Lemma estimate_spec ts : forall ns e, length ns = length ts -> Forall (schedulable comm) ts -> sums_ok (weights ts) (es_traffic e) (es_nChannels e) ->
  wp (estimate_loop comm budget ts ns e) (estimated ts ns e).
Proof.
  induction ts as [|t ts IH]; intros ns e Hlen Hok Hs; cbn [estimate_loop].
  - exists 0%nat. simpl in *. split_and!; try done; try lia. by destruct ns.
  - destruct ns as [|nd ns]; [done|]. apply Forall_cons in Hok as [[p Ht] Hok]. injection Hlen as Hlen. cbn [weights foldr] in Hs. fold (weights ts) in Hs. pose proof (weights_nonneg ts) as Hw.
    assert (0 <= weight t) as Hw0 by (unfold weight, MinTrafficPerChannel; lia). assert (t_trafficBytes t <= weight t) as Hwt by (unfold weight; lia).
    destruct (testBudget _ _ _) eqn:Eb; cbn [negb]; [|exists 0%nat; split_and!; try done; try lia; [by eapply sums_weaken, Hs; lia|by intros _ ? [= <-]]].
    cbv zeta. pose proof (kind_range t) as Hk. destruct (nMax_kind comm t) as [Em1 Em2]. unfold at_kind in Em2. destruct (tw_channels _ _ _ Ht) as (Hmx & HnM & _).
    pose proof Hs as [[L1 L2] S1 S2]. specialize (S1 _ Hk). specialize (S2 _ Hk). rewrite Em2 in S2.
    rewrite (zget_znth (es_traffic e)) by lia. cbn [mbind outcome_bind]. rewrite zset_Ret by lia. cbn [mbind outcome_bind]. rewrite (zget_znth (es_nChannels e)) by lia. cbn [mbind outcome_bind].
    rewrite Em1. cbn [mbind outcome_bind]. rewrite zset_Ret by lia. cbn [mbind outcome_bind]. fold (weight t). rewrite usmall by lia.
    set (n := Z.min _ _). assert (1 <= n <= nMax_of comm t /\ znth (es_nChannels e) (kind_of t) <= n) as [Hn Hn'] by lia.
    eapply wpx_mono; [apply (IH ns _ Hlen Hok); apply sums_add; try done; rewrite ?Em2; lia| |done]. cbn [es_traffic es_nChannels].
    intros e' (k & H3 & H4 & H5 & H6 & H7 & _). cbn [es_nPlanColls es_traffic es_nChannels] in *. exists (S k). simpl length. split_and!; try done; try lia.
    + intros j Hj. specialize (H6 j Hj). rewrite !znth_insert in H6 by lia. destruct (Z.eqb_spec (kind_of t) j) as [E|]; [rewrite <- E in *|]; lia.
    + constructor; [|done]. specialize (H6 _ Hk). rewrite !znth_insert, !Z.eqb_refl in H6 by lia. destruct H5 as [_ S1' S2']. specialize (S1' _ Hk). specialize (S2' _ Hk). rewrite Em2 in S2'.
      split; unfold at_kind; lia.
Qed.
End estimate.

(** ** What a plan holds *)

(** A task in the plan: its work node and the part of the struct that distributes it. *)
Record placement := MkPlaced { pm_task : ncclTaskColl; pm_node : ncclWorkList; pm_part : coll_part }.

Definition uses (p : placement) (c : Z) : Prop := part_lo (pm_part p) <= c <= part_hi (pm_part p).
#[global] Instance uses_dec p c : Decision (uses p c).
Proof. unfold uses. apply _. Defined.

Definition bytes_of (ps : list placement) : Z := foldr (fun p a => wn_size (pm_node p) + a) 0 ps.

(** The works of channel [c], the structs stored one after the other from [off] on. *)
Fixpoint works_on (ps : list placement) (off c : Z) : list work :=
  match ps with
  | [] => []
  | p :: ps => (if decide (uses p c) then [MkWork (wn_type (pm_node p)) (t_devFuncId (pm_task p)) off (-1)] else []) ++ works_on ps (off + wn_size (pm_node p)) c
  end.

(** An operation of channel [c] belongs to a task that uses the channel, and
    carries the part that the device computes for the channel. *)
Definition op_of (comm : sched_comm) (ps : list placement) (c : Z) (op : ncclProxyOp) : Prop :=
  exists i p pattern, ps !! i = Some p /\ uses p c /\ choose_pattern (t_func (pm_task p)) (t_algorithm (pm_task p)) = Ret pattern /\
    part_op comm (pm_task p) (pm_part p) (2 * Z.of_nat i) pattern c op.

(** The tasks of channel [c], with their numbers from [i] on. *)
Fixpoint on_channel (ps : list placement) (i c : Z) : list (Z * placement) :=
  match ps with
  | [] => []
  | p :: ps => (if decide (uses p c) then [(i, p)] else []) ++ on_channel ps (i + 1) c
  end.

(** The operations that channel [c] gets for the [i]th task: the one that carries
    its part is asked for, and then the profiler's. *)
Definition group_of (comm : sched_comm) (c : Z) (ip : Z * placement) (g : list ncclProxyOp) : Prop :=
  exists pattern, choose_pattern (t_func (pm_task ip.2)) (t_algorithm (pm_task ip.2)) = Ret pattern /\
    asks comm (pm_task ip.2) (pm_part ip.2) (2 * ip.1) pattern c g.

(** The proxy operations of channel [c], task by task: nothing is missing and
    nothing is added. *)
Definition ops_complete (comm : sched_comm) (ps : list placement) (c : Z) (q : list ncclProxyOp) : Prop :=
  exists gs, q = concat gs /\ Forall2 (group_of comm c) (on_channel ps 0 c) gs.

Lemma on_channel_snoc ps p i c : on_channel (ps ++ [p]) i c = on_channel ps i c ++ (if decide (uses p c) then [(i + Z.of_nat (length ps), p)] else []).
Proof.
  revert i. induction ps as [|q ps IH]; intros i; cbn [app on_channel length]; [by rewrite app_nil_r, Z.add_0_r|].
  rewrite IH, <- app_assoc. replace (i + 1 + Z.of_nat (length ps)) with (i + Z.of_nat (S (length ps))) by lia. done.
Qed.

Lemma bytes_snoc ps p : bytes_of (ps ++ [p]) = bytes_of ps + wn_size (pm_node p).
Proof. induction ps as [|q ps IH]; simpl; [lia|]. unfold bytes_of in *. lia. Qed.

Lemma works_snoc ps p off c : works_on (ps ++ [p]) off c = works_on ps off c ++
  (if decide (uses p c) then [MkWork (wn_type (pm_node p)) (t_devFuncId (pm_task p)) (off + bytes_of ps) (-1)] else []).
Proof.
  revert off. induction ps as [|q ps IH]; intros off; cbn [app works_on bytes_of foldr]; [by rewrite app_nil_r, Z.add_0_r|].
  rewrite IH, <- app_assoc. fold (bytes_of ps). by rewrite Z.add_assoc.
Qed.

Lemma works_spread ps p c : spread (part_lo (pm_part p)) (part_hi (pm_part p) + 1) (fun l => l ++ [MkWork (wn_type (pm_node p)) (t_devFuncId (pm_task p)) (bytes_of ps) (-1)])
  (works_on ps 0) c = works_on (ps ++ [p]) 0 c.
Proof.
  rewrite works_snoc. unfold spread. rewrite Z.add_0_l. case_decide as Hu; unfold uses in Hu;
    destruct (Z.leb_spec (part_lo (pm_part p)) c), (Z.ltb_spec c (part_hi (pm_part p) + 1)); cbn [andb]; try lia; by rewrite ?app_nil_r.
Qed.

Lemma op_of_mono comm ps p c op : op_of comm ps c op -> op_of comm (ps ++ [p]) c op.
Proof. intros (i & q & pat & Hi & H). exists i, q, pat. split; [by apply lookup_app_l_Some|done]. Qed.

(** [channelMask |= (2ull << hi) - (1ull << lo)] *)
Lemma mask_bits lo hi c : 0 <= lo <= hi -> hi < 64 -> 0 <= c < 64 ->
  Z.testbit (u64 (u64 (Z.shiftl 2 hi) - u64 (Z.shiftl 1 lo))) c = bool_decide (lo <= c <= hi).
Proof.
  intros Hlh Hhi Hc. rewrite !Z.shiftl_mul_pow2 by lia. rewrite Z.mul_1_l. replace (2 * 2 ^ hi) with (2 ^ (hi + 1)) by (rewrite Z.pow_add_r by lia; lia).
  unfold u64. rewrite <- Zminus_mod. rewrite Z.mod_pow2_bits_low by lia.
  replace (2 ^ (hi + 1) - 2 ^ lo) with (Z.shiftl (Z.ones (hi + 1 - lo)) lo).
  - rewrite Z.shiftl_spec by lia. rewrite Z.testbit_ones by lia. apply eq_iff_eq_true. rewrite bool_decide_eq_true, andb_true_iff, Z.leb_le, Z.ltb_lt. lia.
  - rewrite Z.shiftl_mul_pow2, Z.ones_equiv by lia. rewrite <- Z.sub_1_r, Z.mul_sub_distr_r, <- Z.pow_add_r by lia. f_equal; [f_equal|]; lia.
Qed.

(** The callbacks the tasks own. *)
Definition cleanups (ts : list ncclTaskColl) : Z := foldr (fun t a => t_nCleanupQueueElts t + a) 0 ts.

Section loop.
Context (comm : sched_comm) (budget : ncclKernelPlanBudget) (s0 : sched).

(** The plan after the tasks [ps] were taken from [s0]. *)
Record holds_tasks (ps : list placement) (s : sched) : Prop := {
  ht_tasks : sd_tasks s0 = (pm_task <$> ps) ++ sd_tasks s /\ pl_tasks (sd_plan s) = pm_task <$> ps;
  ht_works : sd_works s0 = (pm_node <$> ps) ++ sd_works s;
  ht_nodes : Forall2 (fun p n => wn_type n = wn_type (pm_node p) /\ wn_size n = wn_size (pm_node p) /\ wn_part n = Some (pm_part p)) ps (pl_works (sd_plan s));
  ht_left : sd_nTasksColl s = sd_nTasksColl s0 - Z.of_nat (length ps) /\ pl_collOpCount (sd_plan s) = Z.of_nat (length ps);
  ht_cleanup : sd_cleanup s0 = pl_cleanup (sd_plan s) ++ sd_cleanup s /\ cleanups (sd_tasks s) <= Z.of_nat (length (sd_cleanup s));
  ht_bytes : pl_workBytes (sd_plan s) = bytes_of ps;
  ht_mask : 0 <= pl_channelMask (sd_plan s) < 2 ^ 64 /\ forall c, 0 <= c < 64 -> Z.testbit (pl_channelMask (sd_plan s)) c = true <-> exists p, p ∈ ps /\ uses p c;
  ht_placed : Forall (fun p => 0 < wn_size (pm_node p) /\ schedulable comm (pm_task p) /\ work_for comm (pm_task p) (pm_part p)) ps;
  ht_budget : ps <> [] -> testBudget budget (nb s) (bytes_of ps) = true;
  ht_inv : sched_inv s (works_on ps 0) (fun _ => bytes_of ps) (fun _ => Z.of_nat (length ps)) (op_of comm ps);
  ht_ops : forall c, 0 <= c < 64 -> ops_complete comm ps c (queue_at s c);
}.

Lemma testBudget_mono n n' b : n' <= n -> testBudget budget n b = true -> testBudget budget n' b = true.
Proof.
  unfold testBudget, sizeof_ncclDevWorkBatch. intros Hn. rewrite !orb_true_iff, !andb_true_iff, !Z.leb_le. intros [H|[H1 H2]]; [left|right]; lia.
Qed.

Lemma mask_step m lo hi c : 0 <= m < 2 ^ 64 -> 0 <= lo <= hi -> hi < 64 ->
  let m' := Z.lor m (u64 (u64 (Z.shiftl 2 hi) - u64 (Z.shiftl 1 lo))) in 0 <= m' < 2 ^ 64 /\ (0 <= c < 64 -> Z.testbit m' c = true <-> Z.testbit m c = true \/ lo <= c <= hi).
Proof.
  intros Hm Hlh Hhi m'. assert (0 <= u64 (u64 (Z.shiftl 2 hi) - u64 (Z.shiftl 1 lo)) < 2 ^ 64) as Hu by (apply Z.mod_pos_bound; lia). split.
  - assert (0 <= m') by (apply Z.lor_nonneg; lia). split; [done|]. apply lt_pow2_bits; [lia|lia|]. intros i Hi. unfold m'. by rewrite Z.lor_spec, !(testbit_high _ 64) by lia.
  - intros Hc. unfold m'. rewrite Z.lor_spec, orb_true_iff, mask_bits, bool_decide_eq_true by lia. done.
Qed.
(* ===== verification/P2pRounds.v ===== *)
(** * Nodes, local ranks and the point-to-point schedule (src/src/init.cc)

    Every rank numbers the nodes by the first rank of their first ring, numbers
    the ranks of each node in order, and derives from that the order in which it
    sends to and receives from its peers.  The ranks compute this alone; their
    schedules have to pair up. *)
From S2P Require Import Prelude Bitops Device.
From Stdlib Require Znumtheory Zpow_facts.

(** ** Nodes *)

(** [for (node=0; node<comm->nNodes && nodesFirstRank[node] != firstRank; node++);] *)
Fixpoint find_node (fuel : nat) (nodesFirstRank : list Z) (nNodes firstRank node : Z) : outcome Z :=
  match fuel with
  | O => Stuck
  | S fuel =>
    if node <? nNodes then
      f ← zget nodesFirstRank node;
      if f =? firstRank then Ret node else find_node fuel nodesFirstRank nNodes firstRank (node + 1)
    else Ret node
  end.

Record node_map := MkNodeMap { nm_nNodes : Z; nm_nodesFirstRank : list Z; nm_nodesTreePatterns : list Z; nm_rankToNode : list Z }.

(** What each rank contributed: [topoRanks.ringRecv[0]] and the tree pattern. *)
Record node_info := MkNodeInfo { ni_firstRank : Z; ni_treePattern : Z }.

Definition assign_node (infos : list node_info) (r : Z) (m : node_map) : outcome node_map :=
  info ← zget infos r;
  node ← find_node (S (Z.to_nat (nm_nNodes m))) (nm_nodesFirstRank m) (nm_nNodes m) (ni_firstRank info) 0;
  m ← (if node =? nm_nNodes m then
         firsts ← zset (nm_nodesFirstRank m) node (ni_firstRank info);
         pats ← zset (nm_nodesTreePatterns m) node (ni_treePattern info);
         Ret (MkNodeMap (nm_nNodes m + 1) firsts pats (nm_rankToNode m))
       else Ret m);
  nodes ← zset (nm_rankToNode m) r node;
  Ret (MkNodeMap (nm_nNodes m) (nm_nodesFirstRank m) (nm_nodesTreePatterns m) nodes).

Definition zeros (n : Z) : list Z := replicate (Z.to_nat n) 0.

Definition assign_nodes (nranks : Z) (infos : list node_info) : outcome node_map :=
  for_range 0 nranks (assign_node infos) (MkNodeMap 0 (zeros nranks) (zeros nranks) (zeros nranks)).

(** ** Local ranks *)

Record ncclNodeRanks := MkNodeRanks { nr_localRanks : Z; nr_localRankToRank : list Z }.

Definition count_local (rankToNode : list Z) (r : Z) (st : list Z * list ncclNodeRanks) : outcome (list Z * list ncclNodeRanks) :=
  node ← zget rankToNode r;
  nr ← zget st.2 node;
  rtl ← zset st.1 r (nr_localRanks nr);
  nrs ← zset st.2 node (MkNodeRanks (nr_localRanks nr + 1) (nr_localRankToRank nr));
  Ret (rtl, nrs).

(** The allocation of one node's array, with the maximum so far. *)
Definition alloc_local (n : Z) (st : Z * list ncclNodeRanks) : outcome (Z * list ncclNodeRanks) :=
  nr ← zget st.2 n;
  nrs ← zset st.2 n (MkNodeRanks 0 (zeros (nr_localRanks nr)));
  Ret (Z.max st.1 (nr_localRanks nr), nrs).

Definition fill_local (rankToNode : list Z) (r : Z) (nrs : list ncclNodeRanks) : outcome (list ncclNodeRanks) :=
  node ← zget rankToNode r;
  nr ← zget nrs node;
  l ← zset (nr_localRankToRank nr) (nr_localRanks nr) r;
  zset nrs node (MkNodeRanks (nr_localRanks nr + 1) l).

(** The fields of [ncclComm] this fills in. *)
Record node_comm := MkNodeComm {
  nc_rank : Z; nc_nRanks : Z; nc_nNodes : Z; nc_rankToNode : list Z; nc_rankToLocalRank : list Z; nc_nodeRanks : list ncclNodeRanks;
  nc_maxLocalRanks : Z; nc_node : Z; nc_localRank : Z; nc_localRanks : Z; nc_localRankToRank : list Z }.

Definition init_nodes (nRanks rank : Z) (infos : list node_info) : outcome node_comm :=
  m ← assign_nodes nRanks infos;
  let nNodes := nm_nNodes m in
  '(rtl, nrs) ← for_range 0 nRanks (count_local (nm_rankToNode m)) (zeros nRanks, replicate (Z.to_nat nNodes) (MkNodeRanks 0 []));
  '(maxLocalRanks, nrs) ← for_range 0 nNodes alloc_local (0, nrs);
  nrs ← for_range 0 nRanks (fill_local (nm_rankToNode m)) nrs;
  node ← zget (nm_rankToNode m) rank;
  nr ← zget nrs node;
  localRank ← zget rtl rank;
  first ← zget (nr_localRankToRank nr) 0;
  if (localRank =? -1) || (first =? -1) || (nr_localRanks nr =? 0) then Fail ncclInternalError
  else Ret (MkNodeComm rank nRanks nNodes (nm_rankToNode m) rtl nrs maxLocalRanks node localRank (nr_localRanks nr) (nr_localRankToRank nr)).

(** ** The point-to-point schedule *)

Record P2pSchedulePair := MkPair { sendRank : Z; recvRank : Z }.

============

**Task description**
Repeat exactly the lines from the first line of the records above through the line containing "rewrite Em1. cbn", both included, and nothing else.

**Solution to the problem**
Lemma estimate_spec ts : forall ns e, length ns = length ts -> Forall (schedulable comm) ts -> sums_ok (weights ts) (es_traffic e) (es_nChannels e) ->
  wp (estimate_loop comm budget ts ns e) (estimated ts ns e).
Proof.
  induction ts as [|t ts IH]; intros ns e Hlen Hok Hs; cbn [estimate_loop].
  - exists 0%nat. simpl in *. split_and!; try done; try lia. by destruct ns.
  - destruct ns as [|nd ns]; [done|]. apply Forall_cons in Hok as [[p Ht] Hok]. injection Hlen as Hlen. cbn [weights foldr] in Hs. fold (weights ts) in Hs. pose proof (weights_nonneg ts) as Hw.
    assert (0 <= weight t) as Hw0 by (unfold weight, MinTrafficPerChannel; lia). assert (t_trafficBytes t <= weight t) as Hwt by (unfold weight; lia).
    destruct (testBudget _ _ _) eqn:Eb; cbn [negb]; [|exists 0%nat; split_and!; try done; try lia; [by eapply sums_weaken, Hs; lia|by intros _ ? [= <-]]].
    cbv zeta. pose proof (kind_range t) as Hk. destruct (nMax_kind comm t) as [Em1 Em2]. unfold at_kind in Em2. destruct (tw_channels _ _ _ Ht) as (Hmx & HnM & _).
    pose proof Hs as [[L1 L2] S1 S2]. specialize (S1 _ Hk). specialize (S2 _ Hk). rewrite Em2 in S2.
    rewrite (zget_znth (es_traffic e)) by lia. cbn [mbind outcome_bind]. rewrite zset_Ret by lia. cbn [mbind outcome_bind]. rewrite (zget_znth (es_nChannels e)) by lia. cbn [mbind outcome_bind].
    rewrite Em1. cbn [mbind outcome_bind]. rewrite zset_Ret by lia. cbn [mbind outcome_bind]. fold (weight t). rewrite usmall by lia.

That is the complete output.